Having been involved in an accident as a young man, my father realized the importance of blood donation, and as long as I can remember he and my mother were donors – an excellent example for me. They donated into their early 80s.
When my niece Karen was diagnosed with chronic myelogenous leukemia, I became acutely aware of the need for platelet donation. As I sat in the chair at Shepeard one day giving whole blood, I asked one of the technicians about another person who wore headphones and was watching television, and the difference between her donation and mine. The technician told me she was donating platelets, then asked if I would like to do that. And the rest is history. I said, “Why not?” and began donating platelets every couple of weeks. It evolved into platelet and plasma donations (done at the same time, taking no longer to do both) once a month.
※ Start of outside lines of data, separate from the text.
Lemma counted_frame now w f s :
  counted s -> pings_sent s < 2 ^ 64 - 1 -> counted (on_frame now w f s).
Proof.
  intros Hs Hb. destruct f as [| |seq|seq]; cbn; [done|done| |].
  - destruct w; [by apply counted_write|by apply counted_stop].
  - destruct Hs as [Hp Hq Hn Hpd Hse He Hd]. unfold outstanding in Hp.
    destruct (pending_ping s) as [[ps t]|] eqn:E; [|by split; unfold outstanding; rewrite ?E].
    destruct (ps =? seq); [|by split; unfold outstanding; rewrite ?E].
    rewrite wrap_u_small by (unfold in_u; lia). split; cbn; try done; unfold outstanding; cbn; lia.
Qed.

Lemma counted_tick now w s :
  counted s -> ended s = None -> pings_sent s < 2 ^ 64 - 2 ->
  counted (on_tick now w s) /\ pings_sent (on_tick now w s) <= pings_sent s + 1.
Proof.
  intros Hs Hrun Hb. pose proof Hs as [Hp Hq Hn Hpd Hse He Hd]. unfold outstanding in Hp. unfold on_tick.
  destruct (pending_ping s) as [[ps t]|] eqn:E.
  - case_match; [split; [by apply counted_stop|cbn; lia]|]. split; [done|lia].
  - rewrite (Hn Hrun). unfold saturating_add_u. rewrite Z.min_l by (unfold u_max; lia). destruct w as [[]|e].
    + cbn. rewrite wrap_u_small by (unfold in_u; lia). split; [|lia]. split; cbn; unfold outstanding; cbn; try done; try lia.
      * by intros ?? [= <- <-].
      * rewrite filter_app, filter_cons_True, filter_nil, Hse by done.
        rewrite seqZ_app, fmap_app by lia. f_equal. change (seqZ (1 + pings_sent s) 1) with [0 + (1 + pings_sent s)].
        cbn. do 2 f_equal. lia.
    + split; [|cbn; lia]. split; cbn; unfold outstanding; cbn; try done; lia.
Qed.

Lemma counted_reaches es : forall s,
  runs loop_step loop_start es = Some s -> len es < 2 ^ 64 - 2 -> counted s /\ pings_sent s <= len es.
Proof.
  induction es as [|e es IH] using rev_ind; intros s.
  { intros [= <-] _. split; [apply counted_start|done]. }
  intros (s1 & H1 & Hstep)%runs_snoc Hl. rewrite length_app in *. cbn in Hl |- *.
  destruct (IH s1 H1 ltac:(lia)) as [Hs Hb]. unfold loop_step in Hstep. destruct e as [bs|e|now w|now w].
  - destruct (stream_end s1); simplify_eq. split; [by destruct Hs; split|cbn; lia].
  - destruct (stream_end s1); simplify_eq. split; [by destruct Hs; split|cbn; lia].
  - destruct (running_loop s1) eqn:Er; [|done]. cbn in Hstep.
    destruct (poll_read (held s1) (unread s1)) as [[got rest] [|[f|e]]].
    + destruct (stream_end s1); simplify_eq; (split; [|cbn; lia]); [apply counted_stop|]; by apply counted_read.
    + simplify_eq. split; [apply counted_frame; [by apply counted_read|cbn; lia]|].
      destruct f as [| |seq|seq]; cbn; [lia|lia|destruct w; cbn; lia|].
      destruct (pending_ping s1) as [[]|]; [|cbn; lia]. case_match; cbn; lia.
    + simplify_eq. split; [by apply counted_stop, counted_read|cbn; lia].
  - unfold running_loop in Hstep. destruct (ended s1) eqn:Er; [done|]. cbn in Hstep. simplify_eq.
    destruct (counted_tick now w (set_read [] (unread s1) s1)) as [H2 H3]; [by apply counted_read|done|cbn; lia|].
    cbn in H3. split; [done|lia].
Qed.

(** ** Ticks between frames *)

(** The bytes the peer has sent. *)
Definition arrived (es : list Event) : list byte :=
  concat ((fun e => match e with Arrive bs => bs | _ => [] end) <$> es).

(** The pongs a list of frames is answered with. *)
Definition replies (fs : list RouteControlFrame) : list RouteControlFrame :=
  omap (fun f => match f with RPing seq => Some (RPong seq) | _ => None end) fs.

(** Executions in which the timer never wins while a frame has partly arrived,
    and writes fail only with errors of the stream. *)
Definition write_error (w : result FrameError unit) : bool :=
  match w with Err (FrameIo _) | Ok _ => true | Err _ => false end.

Definition in_step (s : Loop) (e : Event) : option Loop :=
  match e with
  | Tick _ w => when (write_error w && bool_decide (held s = [])) s ≫= (fun s => loop_step s e)
  | Poll _ w => when (write_error w) s ≫= (fun s => loop_step s e)
  | _ => loop_step s e
  end.

(** An end that is not the reader's mistake. *)
Definition innocent (e : LoopError) : Prop :=
  match e with PongTimeout _ | LoopFrame (FrameIo _) => True | _ => False end.

Definition partly (s : Loop) (todo : list RouteControlFrame) : Prop :=
  held s = [] \/ exists f todo' more, todo = f :: todo' /\ held s ++ more = route_frame_bytes f /\ more <> [].

Definition synced (fs : list RouteControlFrame) (es : list Event) (s : Loop) : Prop :=
  exists read todo, fs = read ++ todo /\ filter is_pong (sent_frames s) = replies read
    /\ match ended s with
       | None => arrived es = frames_bytes read ++ held s ++ unread s /\ partly s todo
       | Some e => innocent e
       end.

Lemma frame_not_empty f : route_frame_bytes f <> [].
Proof. done. Qed.

Lemma frames_bytes_app l k : frames_bytes (l ++ k) = frames_bytes l ++ frames_bytes k.
Proof. unfold frames_bytes. by rewrite fmap_app, concat_app. Qed.

Lemma replies_snoc l f : replies (l ++ [f]) = replies l ++ replies [f].
Proof. apply omap_app. Qed.

(** What a poll does in a stream of frames. *)
Lemma poll_synced `{!SerdeJsonLaws} fs read todo bs s :
  Forall frame_fits fs -> fs = read ++ todo -> (frames_bytes read ++ held s ++ unread s) ++ bs = frames_bytes fs ->
  partly s todo ->
  (exists f todo' rest, todo = f :: todo' /\ held s ++ unread s = route_frame_bytes f ++ rest
     /\ poll_read (held s) (unread s) = (route_frame_bytes f, rest, Complete (Ok f)))
  \/ (poll_read (held s) (unread s) = (held s ++ unread s, [], NeedMore)
      /\ partly (set_read (held s ++ unread s) [] s) todo).
Proof.
  intros Hfs -> Hall Hp. rewrite frames_bytes_app, <-app_assoc in Hall. apply app_inv_head in Hall.
  destruct todo as [|f todo].
  { cbn in Hall. apply app_eq_nil in Hall as [Hall _]. apply app_eq_nil in Hall as [-> ->]. right. split; [done|by left]. }
  assert (Hmore : exists more, held s ++ more = route_frame_bytes f /\ more <> []).
  { destruct Hp as [->|(f' & todo' & more & [= <- <-] & Hx & Hne)]; [|by exists more].
    exists (route_frame_bytes f). split; [done|apply frame_not_empty]. }
  destruct Hmore as (more & Hx & Hne).
  change (frames_bytes (f :: todo)) with (route_frame_bytes f ++ frames_bytes todo) in Hall. rewrite <-Hx, <-!app_assoc in Hall. apply app_inv_head in Hall.
  apply Forall_app in Hfs as [_ [Hf _]%Forall_cons].
  destruct (poll_read_frame f Hf (unread s) (held s) more Hx Hne) as [(rest & Hu & E)|[(m & Hm & Hne' & E)|Hno]].
  - left. exists f, todo, rest. split_and!; [done| |done]. by rewrite Hu, app_assoc, Hx.
  - right. split; [done|]. right. exists f, todo, m. cbn. by rewrite <-app_assoc, <-Hm.
  - destruct Hno. apply (prefix_weak_total _ _ (unread s ++ bs)); [by exists bs|]. rewrite Hall. by eexists.
Qed.

Lemma control_arrived_snoc es e : arrived (es ++ [e]) = arrived es ++ match e with Arrive bs => bs | _ => [] end.
Proof. unfold arrived. rewrite fmap_app, concat_app. cbn. by rewrite app_nil_r. Qed.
In May of this year I was diagnosed with ovarian cancer and was in need of surgery. A couple of days after surgery when I began questioning my family about everything that had taken place since surgery, I was surprised to learn that I had received two units of blood.
That is when I realized the full impact of blood donations. The cycle had come full circle.
The reason I share my story is to encourage those of you who can to go to a blood center – whether it be Shepeard, Georgia Regents University or any other center – and give that gift of life. I will be forever grateful to those who took the time to donate so that I could recover from my surgery and continue my journey.
As a footnote to my experience with Shepeard, when I informed the staff that I would not be able to donate for a while, they not only had good wishes for me but have made phone calls to check on me and sent a card letting me know they care. They are not only concerned about your donation, but you as a person as well.